A decade ago, "mobile music" meant trying to hold a Discman level while jogging. Now, devices holding hundreds of songs are barely larger than coins; iPods are ubiquitous, and ringtones fill the air of every lobby, office, and restaurant.

"The future of music - and indeed, of entertainment - is mobile," says David Wolf, CEO of Wolf Group Asia, a Beijing-based technology consulting firm. "We no longer want to be tied to a place where we can be entertained. We no longer want to be forced to go someplace and sit still long enough to listen, watch, or play. In this respect, Asia is leading us into the future."

Indeed. While a lot of the devices and mobile music marketing buzz comes from the US, it's Asian consumers and operators that have, in many ways, made mobile music what it is today. The superlatives are on Asia's side. Largest mobile market‾ China. First seriously commercial 3G network‾ Japan. Most wired nation‾ South Korea. Fastest-growing mobile market‾ India. You get the idea. Oh, and Japan is also the world's second-largest music market (after the US).

Power to the people

Significantly, it's the users who are largely running this show. Asian consumers and their hunger for (and rapid adoption of) various devices and technologies -iPods, ringtones, full-track downloads, the Web 2.0 thing - have given record labels and service providers a reason to fatten their mobile and digital offerings.

"This is the part of the world where we have the most mobile population in the world, where that mobility is tied not to an automobile, but to our lifestyles as a whole," Wolf says. "We spend more time out of our home, out of our office, and just getting around than any other region in the world.

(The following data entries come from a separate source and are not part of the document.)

(** * Locomotion core and track engine of the fox platformer

    A shallow embedding of the gameplay core of the game script: the
    locomotion state machine ([EnhancedFSM] and the seven [State]
    classes), the energy model of [CharacterController], ground
    detection, the crumble-platform lifecycle, the sliding window of
    track segments ([Game.updateTrack]) and the lava contact check of
    [Game.animate].

    Modelling conventions.
    - A JavaScript number is an exact rational ([Q]); [Math.min] and
      [Math.max] are [Qmin] and [Qmax]; numeric equality is [==].
      Binary64 rounding is outside the model, except in the module
      [Binary64], which runs the drain and the refund of a charge on
      binary64 numbers.
    - Segment indices and counts are integers ([Z]).
    - The physics engine, the renderer, the audio engine and the UI are
      external collaborators: what the code reads from them arrives as an
      explicit environment argument, what the code tells them is appended
      to a chronological list of [Signal]s.
    - The global [CONFIG] and the per-level clone [this.cfg] are one
      record [Config]; the record [CONFIG] below holds the values of the
      script. *)

From Stdlib Require Import QArith Qminmax Qabs Lqa ZArith Lia.
From Stdlib Require PrimFloat.
From stdpp Require Import gmap strings list fin_maps.
From Equations Require Import Equations.

Local Open Scope Q_scope.

(** ** Numbers *)

(** [a < b] and [a <= b] on JavaScript numbers, as booleans. *)
Definition Qltb (x y : Q) : bool := negb (Qle_bool y x).
Definition Qleb (x y : Q) : bool := Qle_bool x y.

Record Vec3 := mkVec3 { vx : Q; vy : Q; vz : Q }.

Definition vscale (k : Q) (v : Vec3) : Vec3 :=
  mkVec3 (vx v * k) (vy v * k) (vz v * k).

Definition lengthSq (v : Vec3) : Q := vx v * vx v + vy v * vy v + vz v * vz v.

(** ** Configuration *)

Record Config := mkConfig {
  quickJump_cost : Q;
  quickJump_verticalForce : Q;
  quickJump_tapThreshold : Q;
  airDash_forceMultiplier : Q;
  airDash_downwardVelocityCap : Q;
  chargeLeap_maxChargeTime : Q;
  chargeLeap_staminaDrainPerSecond : Q;
  chargeLeap_minChargeEnergy : Q;
  chargeLeap_minVertical : Q;
  chargeLeap_maxVertical : Q;
  chargeLeap_minForward : Q;
  chargeLeap_maxForward : Q;
  chargeLeap_horizontalMultiplierUsesCamera : bool;
  player_height : Q;
  player_radius : Q;
  player_mass : Q;
  player_maxHealth : Q;
  player_maxSprint : Q;
  player_sprintRegenRate : Q;
  player_sprintRegenDelay : Q;
  sprintMultiplier : Q;
  lava_surfaceY : Q;
  lava_killOnContact : bool;
  jump_coyoteTime : Q;
  jump_minGroundTime : Q;
  track_segmentsToGenerateAhead : Z;
  track_segmentsToKeepBehind : Z;
  track_crumbleMode : bool;
  gameplay_minDashEnergy : Q
}.

(** The values of the script's [CONFIG] object ([crumbleMode] is a level
    override; it is switched on here so that the crumble system runs). *)
Definition CONFIG : Config := {|
  quickJump_cost := 5;
  quickJump_verticalForce := 11;
  quickJump_tapThreshold := 0.2;
  airDash_forceMultiplier := 0.3;
  airDash_downwardVelocityCap := -5;
  chargeLeap_maxChargeTime := 1.5;
  chargeLeap_staminaDrainPerSecond := 50;
  chargeLeap_minChargeEnergy := 5;
  chargeLeap_minVertical := 6;
  chargeLeap_maxVertical := 20;
  chargeLeap_minForward := 6;
  chargeLeap_maxForward := 30;
  chargeLeap_horizontalMultiplierUsesCamera := true;
  player_height := 0.8;
  player_radius := 0.30;
  player_mass := 80;
  player_maxHealth := 100;
  player_maxSprint := 100;
  player_sprintRegenRate := 60;
  player_sprintRegenDelay := 0.75;
  sprintMultiplier := 2.75;
  lava_surfaceY := -50;
  lava_killOnContact := true;
  jump_coyoteTime := 0.15;
  jump_minGroundTime := 0.05;
  track_segmentsToGenerateAhead := 8;
  track_segmentsToKeepBehind := 4;
  track_crumbleMode := true;
  gameplay_minDashEnergy := 10
|}.
Lemma trim_first_refs result : refs (trim_first result) `sublist_of` refs result.
Proof.
  destruct result as [|[e|first|c] rest]; try done. unfold trim_first.
  destruct (nonempty _); [by rewrite !refs_cons|].
  rewrite refs_cons. by apply sublist_inserts_l.
Qed.

Lemma trim_last_refs result : refs (trim_last result) `sublist_of` refs result.
Proof.
  unfold trim_last.
  destruct (last result) as [[e|final|c]|] eqn:Hlast; try done.
  apply last_Some in Hlast as [rl ->]. rewrite removelast_last.
  destruct (nonempty _); [by rewrite !refs_app|].
  rewrite refs_app. by apply sublist_inserts_r.
Qed.

Lemma postProcess_with_refs l :
  Forall (fun x => map node_ref (objects (postProcess_children x))
                     `sublist_of` map node_ref (objects x)) l ->
  refs (postProcess_with postProcess_children l) `sublist_of` refs l.
Proof.
  intros Hl. unfold postProcess_with.
  etrans; [apply trim_last_refs|]. etrans; [apply trim_first_refs|].
  change (refs l) with (refs [] ++ refs l). generalize (@nil HtmlNode).
  induction Hl as [|x l Hx _ IH]; intros result; simpl.
  - unfold refs at 3. simpl. by rewrite app_nil_r.
  - etrans; [apply IH|]. rewrite refs_cons, app_assoc.
    apply sublist_app; [|done]. by apply postProcess_step_refs.
Qed.

(** The objects of a post-processed tree are objects of the tree, in the
    same order. *)
Lemma postProcess_children_refs n :
  map node_ref (objects (postProcess_children n))
    `sublist_of` map node_ref (objects n).
Proof.
  induction n as [e IH|t|c] using HtmlNode_nested_ind; [|done|done].
  change (ref e :: refs (postProcess_with postProcess_children (children e))
          `sublist_of` ref e :: refs (children e)).
  apply sublist_skip. by apply postProcess_with_refs.
Qed.

Lemma postProcess_step_parented p result x :
  well_parented p (postProcess_children x) = true ->
  forallb (well_parented p) result = true ->
  forallb (well_parented p) (postProcess_step postProcess_children result x) = true.
Proof.
  intros Hx Hres. unfold postProcess_step.
  assert (forallb (well_parented p) (result ++ [postProcess_children x]) = true)
    as Hpush.
  { rewrite forallb_app, Hres. simpl. by rewrite Hx. }
  destruct x as [e|t|c]; try exact Hpush.
  destruct (last result) as [[e'|prev|c']|] eqn:Hlast; try exact Hpush.
  apply last_Some in Hlast as [rl ->]. rewrite removelast_last.
  rewrite forallb_app in Hres. apply andb_true_iff in Hres as [Hrl Hprev].
  rewrite forallb_app, Hrl. simpl in *. done.
Qed.

Lemma trim_first_parented p result :
  forallb (well_parented p) result = true ->
  forallb (well_parented p) (trim_first result) = true.
Proof.
  intros Hres. unfold trim_first.
  destruct result as [|[e|first|c] rest]; try done.
  simpl in Hres. apply andb_true_iff in Hres as [Hfirst Hrest].
  destruct (nonempty _); simpl; [|done]. by rewrite Hrest, andb_true_r.
Qed.

Lemma trim_last_parented p result :
  forallb (well_parented p) result = true ->
  forallb (well_parented p) (trim_last result) = true.
Proof.
  intros Hres. unfold trim_last.
  destruct (last result) as [[e|final|c]|] eqn:Hlast; try done.
  apply last_Some in Hlast as [rl ->]. rewrite removelast_last.
  rewrite forallb_app in Hres. apply andb_true_iff in Hres as [Hrl Hfinal].
  destruct (nonempty _); [|done]. by rewrite forallb_app, Hrl.
Qed.

Lemma postProcess_with_parented p l :
  Forall (fun x => forall p, well_parented p x = true ->
                             well_parented p (postProcess_children x) = true) l ->
  forallb (well_parented p) l = true ->
  forallb (well_parented p) (postProcess_with postProcess_children l) = true.
Proof.
  intros Hl Hwl. unfold postProcess_with.
  apply trim_last_parented, trim_first_parented.
  assert (forallb (well_parented p) [] = true) as Hnil by done.
  revert Hnil. generalize (@nil HtmlNode). revert Hwl.
  induction Hl as [|x l Hx _ IH]; intros Hwl result Hres; simpl; [done|].
  simpl in Hwl. apply andb_true_iff in Hwl as [Hwx Hwl].
  apply IH; [done|]. apply postProcess_step_parented; [by apply Hx|done].
Qed.

Lemma postProcess_children_parented n p :
  well_parented p n = true -> well_parented p (postProcess_children n) = true.
Proof.
  revert p. induction n as [e IH|t|c] using HtmlNode_nested_ind; [|done|done].
  intros p Hwp. simpl in *. apply andb_true_iff in Hwp as [Hp Hkids].
  rewrite Hp. simpl. by apply postProcess_with_parented.
Qed.

Lemma postProcess_kept l :
  forallb (well_parented None) l = true -> NoDup (refs l) ->
  forallb (well_parented None) (postProcess l) = true /\ NoDup (refs (postProcess l)).
Proof.
  intros Hwl Hnd. split.
  - apply postProcess_with_parented; [|done].
    apply Forall_forall. intros x _ p. apply postProcess_children_parented.
  - apply (sublist_NoDup _ (refs l)); [exact Hnd|]. apply postProcess_with_refs.
    apply Forall_forall. intros x _. apply postProcess_children_refs.
Qed.
End ParentConsistency.

Section ParentsOfParsedTrees.
Context `{JsNumber}.
Implicit Types (n x : HtmlNode) (l store : list HtmlNode) (p : option Ref).

(** With distinct references, a reference designates the one object that
    carries it. *)
Lemma deref_distinct store x :
  NoDup (map node_ref store) -> In x store -> deref store (node_ref x) = Some x.
Proof.
  unfold deref. induction store as [|y store IH]; simpl; [done|].
  intros Hnd Hin. apply NoDup_cons in Hnd as [Hy Hnd].
  destruct (Nat.eqb_spec (node_ref y) (node_ref x)) as [Heq|Hne].
  - destruct Hin as [->|Hin]; [done|]. exfalso. apply Hy. rewrite Heq.
    apply list_elem_of_In, in_map, Hin.
  - destruct Hin as [->|Hin]; [done|]. by apply IH.
Qed.

Lemma child_parent_holds store e c :
  NoDup (map node_ref store) -> In (NodeElement e) store ->
  In c (children e) -> node_parent c = Some (ref e) ->
  parent_holds store c = true.
Proof.
  intros Hnd He Hc Hp. unfold parent_holds. rewrite Hp.
  pose proof (deref_distinct store (NodeElement e) Hnd He) as Hderef.
  simpl in Hderef. rewrite Hderef. simpl.
  apply existsb_exists. exists c. split; [done|]. apply Nat.eqb_refl.
Qed.

(** Below a well-parented node every object's parent holds it. *)
Lemma descendants_parent_hold store n :
  NoDup (map node_ref store) ->
  (forall x, In x (objects n) -> In x store) ->
  forall p, well_parented p n = true ->
  forall x, In x (tail (objects n)) -> parent_holds store x = true.
Proof.
  intros Hnd. induction n as [e IH|t|c] using HtmlNode_nested_ind; [|done|done].
  intros Hstore p Hwp x Hx. simpl in Hwp, Hx.
  apply andb_true_iff in Hwp as [_ Hkids]. rewrite forallb_forall in Hkids.
  apply in_flat_map in Hx as (c & Hc & Hx).
  assert (forall y, In y (objects c) -> In y store) as Hcstore.
  { intros y Hy. apply Hstore. simpl. right. apply in_flat_map. eauto. }
  specialize (Hkids c Hc).
  destruct c as [e'|t'|c']; simpl in Hx.
  - destruct Hx as [<-|Hx].
    + apply (child_parent_holds store e); [done|apply Hstore; by left|done|].
      simpl in Hkids. apply andb_true_iff in Hkids as [Hp _].
      by apply bool_decide_eq_true in Hp.
    + rewrite Forall_forall in IH.
      apply (IH (NodeElement e') (proj2 (list_elem_of_In _ _) Hc) Hcstore _ Hkids).
      exact Hx.
  - destruct Hx as [<-|[]].
    apply (child_parent_holds store e); [done|apply Hstore; by left|done|].
    simpl in Hkids. apply andb_true_iff in Hkids as [Hp _].
    by apply bool_decide_eq_true in Hp.
  - destruct Hx as [<-|[]].
    apply (child_parent_holds store e); [done|apply Hstore; by left|done|].
    simpl in Hkids. apply andb_true_iff in Hkids as [Hp _].
    by apply bool_decide_eq_true in Hp.
Qed.

Lemma well_parented_consistent l :
  forallb (well_parented None) l = true -> NoDup (refs l) ->
  parents_consistent (all_objects l) l = true.
Proof.
  intros Hwl Hnd. unfold parents_consistent. apply forallb_forall.
  intros x Hx. unfold all_objects in Hx. apply in_flat_map in Hx as (n & Hn & Hx).
  rewrite forallb_forall in Hwl. specialize (Hwl n Hn).
  assert (forall y, In y (objects n) -> In y (all_objects l)) as Hstore.
  { intros y Hy. apply in_flat_map. eauto. }
  assert (objects n = n :: tail (objects n)) as Hobj by by destruct n.
  rewrite Hobj in Hx. destruct Hx as [<-|Hx].
  - unfold parent_holds. destruct n; simpl in Hwl;
      apply andb_true_iff in Hwl as [Hp _];
      apply bool_decide_eq_true in Hp; simpl; by rewrite Hp.
  - by apply (descendants_parent_hold (all_objects l) n Hnd Hstore None).
Qed.

(** X2. Every tree [parseHtml] returns, whatever the tokenizer run and the
    options, has consistent parent references: each present parent
    reference designates an element of the tree that has the node among
    its children. *)
Theorem parseHtml_parents_consistent
    (htmlparser2 : string -> option bool -> ParserRun)
    (html : string) (options : ParserOptions) (st : ParserState) :
  exists result st',
    parseHtml htmlparser2 html options st = (Normal result, st')
    /\ parents_consistent (all_objects (nodes result)) (nodes result) = true.
Proof.
  unfold parseHtml.
  set (mergedOptions := merge_options DEFAULT_OPTIONS options).
  set (run := htmlparser2 html _).
  pose proof (handler_callback_well mergedOptions (nextRef st) (calls run)
                [] [] st eq_refl) as Hwell.
  destruct (fold_left _ _ _) as [[ns es] st']. simpl in Hwell.
  destruct Hwell as [Hwp Hnd]; [by rewrite Nat.sub_diag|done|].
  destruct (thrown run) as [e|].
  - eexists _, _. split; [done|]. simpl. by apply well_parented_consistent.
  - eexists _, _. split; [done|]. simpl.
    destruct (enabled _); [|by apply well_parented_consistent].
    destruct (postProcess_kept ns Hwp Hnd). by apply well_parented_consistent.
Qed.
End ParentsOfParsedTrees.

(** C2 (failing input). [parseHtml] on [<div><p>Text</p></div>] builds a
    tree whose parent references are consistent.  In the tree
    [resolveTreeStyles] returns for it, the copy of [p] (a new object)
    still names the original [div] as its parent, and the children of
    that [div] are the original [p], not the copy: the invariant fails. *)
Theorem resolveTreeStyles_breaks_parent_consistency :
  let H := exact_numbers in
  let parsed := parseHtml (answering dom_div_p_text) "<div><p>Text</p></div>"
                  no_options initial_state in
  let tree := returned parsed in
  let outcome := (resolveTreeStyles tree default_config (nextRef parsed.2)).1 in
  let resolved := resolved_nodes outcome in
  let store := all_objects tree ++ all_objects resolved in
  outcome = Normal resolved
  /\ parents_consistent (all_objects tree) tree = true
  /\ map node_ref (all_objects tree) = [0; 1; 2]%nat
  /\ map node_parent (all_objects tree) = [None; Some 0; Some 1]%nat
  /\ map node_ref (all_objects resolved) = [4; 3; 2]%nat
  /\ map node_parent (all_objects resolved) = [None; Some 0; Some 1]%nat
  /\ map (parent_holds store) (all_objects resolved) = [true; false; true]
  /\ parents_consistent store resolved = false.
Proof. repeat split. Qed.

(** ** Examples on the plugin registry *)

(** A second registration under a stored name throws and changes nothing;
    with [replace] it runs [setup] and stores the new plugin.  A [setup]
    that registers another plugin and then throws leaves that plugin
    registered. *)
Example register_twice :
  let first := sample_plugin "video" None [("video", 1%nat)] (Some 0%nat) in
  let second := sample_plugin "video" None [("video", 2%nat)] (Some 3%nat) in
  let third := sample_plugin "audio" None [] (Some 2%nat) in
  let register := PluginRegistry.register sample_behaviour in
  let '(_, st1, log1) := register first false PluginRegistry.empty_state [] in
  let '(r2, st2, log2) := register second false st1 log1 in
  let '(r3, st3, log3) := register second true st1 log1 in
  let '(r4, st4, log4) := register third false st1 log1 in
  log1 = ["first"]
  /\ r2 = Thrown (PluginRegistry.already_registered "video")
  /\ PluginRegistry.getRenderer "video" st2 = Own 1%nat /\ log2 = ["first"]
  /\ r3 = Normal tt
  /\ PluginRegistry.getRenderer "video" st3 = Own 2%nat /\ log3 = ["first"; "second"]
  /\ r4 = Thrown "setup failed"
  /\ PluginRegistry.getNames st4 = ["video"; "helper"].
Proof. repeat split. Qed.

And on top of that, we are willing to pay for a better experience."

"I think ultimately it is the consumer that drives the market," concurs Paul Meyers, CEO of Acme Mobile, a regional Asian distributor of mobile entertainment content. "Look at the success of MySpace in creating popular bands that toiled in obscurity and are now signed to major labels as a result of their grass-roots popularity.

"It's not only MySpace but any number of web and increasingly mobile-based communities," he goes on. "The whole Web 2.0 movement has given consumers the ability to choose and voice their opinions in ways that have not really been available before."